Stored entries
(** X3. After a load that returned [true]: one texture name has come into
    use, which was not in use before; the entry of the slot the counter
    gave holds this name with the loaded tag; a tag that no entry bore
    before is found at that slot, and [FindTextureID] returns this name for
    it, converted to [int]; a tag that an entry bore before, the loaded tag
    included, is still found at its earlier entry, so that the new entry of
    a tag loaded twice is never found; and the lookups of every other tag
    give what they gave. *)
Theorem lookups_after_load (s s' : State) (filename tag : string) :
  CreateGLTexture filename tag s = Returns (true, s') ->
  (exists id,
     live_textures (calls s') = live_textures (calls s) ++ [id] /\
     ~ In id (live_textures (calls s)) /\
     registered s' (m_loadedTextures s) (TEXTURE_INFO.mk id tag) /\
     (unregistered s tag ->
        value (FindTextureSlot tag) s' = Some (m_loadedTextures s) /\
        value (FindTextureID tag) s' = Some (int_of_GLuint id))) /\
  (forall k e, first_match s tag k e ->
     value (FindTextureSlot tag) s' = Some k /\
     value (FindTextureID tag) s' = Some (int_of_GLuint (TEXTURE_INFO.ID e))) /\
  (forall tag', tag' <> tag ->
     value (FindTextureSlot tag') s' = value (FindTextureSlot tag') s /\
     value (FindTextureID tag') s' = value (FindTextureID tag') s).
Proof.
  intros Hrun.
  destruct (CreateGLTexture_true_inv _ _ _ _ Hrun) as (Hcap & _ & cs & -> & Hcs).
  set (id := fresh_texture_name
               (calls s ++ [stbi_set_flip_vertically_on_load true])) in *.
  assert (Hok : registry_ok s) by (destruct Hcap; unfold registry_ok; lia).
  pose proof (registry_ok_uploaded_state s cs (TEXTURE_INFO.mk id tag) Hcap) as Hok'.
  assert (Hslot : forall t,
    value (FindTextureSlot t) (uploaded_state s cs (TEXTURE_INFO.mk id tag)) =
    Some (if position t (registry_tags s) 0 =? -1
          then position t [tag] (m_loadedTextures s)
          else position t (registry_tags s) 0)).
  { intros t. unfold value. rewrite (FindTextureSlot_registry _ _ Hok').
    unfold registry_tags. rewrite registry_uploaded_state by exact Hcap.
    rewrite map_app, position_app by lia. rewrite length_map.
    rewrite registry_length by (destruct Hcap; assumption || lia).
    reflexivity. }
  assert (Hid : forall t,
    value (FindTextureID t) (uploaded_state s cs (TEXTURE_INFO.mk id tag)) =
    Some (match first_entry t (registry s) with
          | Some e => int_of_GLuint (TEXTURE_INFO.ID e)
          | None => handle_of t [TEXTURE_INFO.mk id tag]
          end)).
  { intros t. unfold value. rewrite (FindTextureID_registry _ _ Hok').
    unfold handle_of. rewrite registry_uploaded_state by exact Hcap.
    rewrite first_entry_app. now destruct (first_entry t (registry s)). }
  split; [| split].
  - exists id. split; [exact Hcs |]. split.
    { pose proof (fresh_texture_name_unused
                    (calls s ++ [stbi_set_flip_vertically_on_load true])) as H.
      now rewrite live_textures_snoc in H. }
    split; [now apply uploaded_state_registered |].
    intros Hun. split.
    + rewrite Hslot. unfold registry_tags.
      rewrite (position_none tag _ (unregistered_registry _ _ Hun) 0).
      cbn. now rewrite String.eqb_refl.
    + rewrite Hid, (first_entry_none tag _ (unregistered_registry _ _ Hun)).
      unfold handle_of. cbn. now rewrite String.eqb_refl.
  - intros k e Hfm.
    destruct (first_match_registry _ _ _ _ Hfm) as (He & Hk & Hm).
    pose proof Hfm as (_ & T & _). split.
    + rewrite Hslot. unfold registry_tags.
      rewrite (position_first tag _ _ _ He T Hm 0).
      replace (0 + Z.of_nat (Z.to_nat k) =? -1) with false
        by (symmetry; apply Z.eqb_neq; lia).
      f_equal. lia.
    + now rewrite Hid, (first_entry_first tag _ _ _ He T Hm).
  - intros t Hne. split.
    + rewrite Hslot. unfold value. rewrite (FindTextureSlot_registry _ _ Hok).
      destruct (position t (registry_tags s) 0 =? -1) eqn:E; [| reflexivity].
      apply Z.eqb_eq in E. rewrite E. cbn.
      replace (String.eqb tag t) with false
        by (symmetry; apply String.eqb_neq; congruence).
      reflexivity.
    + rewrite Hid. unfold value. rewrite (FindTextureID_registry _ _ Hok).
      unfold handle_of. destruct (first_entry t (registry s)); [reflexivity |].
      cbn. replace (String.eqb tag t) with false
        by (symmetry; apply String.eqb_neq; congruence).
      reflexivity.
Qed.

WORK TO BE COMPLETED → Using the records above, copy word for word the line with "e => int_of_GLuint (TEXTURE_INFO.ID e)", the line with "rewrite first_entry_app. now", and every line between them.

SOLVED EXERCISE →
          | Some e => int_of_GLuint (TEXTURE_INFO.ID e)
          | None => handle_of t [TEXTURE_INFO.mk id tag]
          end)).
  { intros t. unfold value. rewrite (FindTextureID_registry _ _ Hok').
    unfold handle_of. rewrite registry_uploaded_state by exact Hcap.
    rewrite first_entry_app. now destruct (first_entry t (registry s)). }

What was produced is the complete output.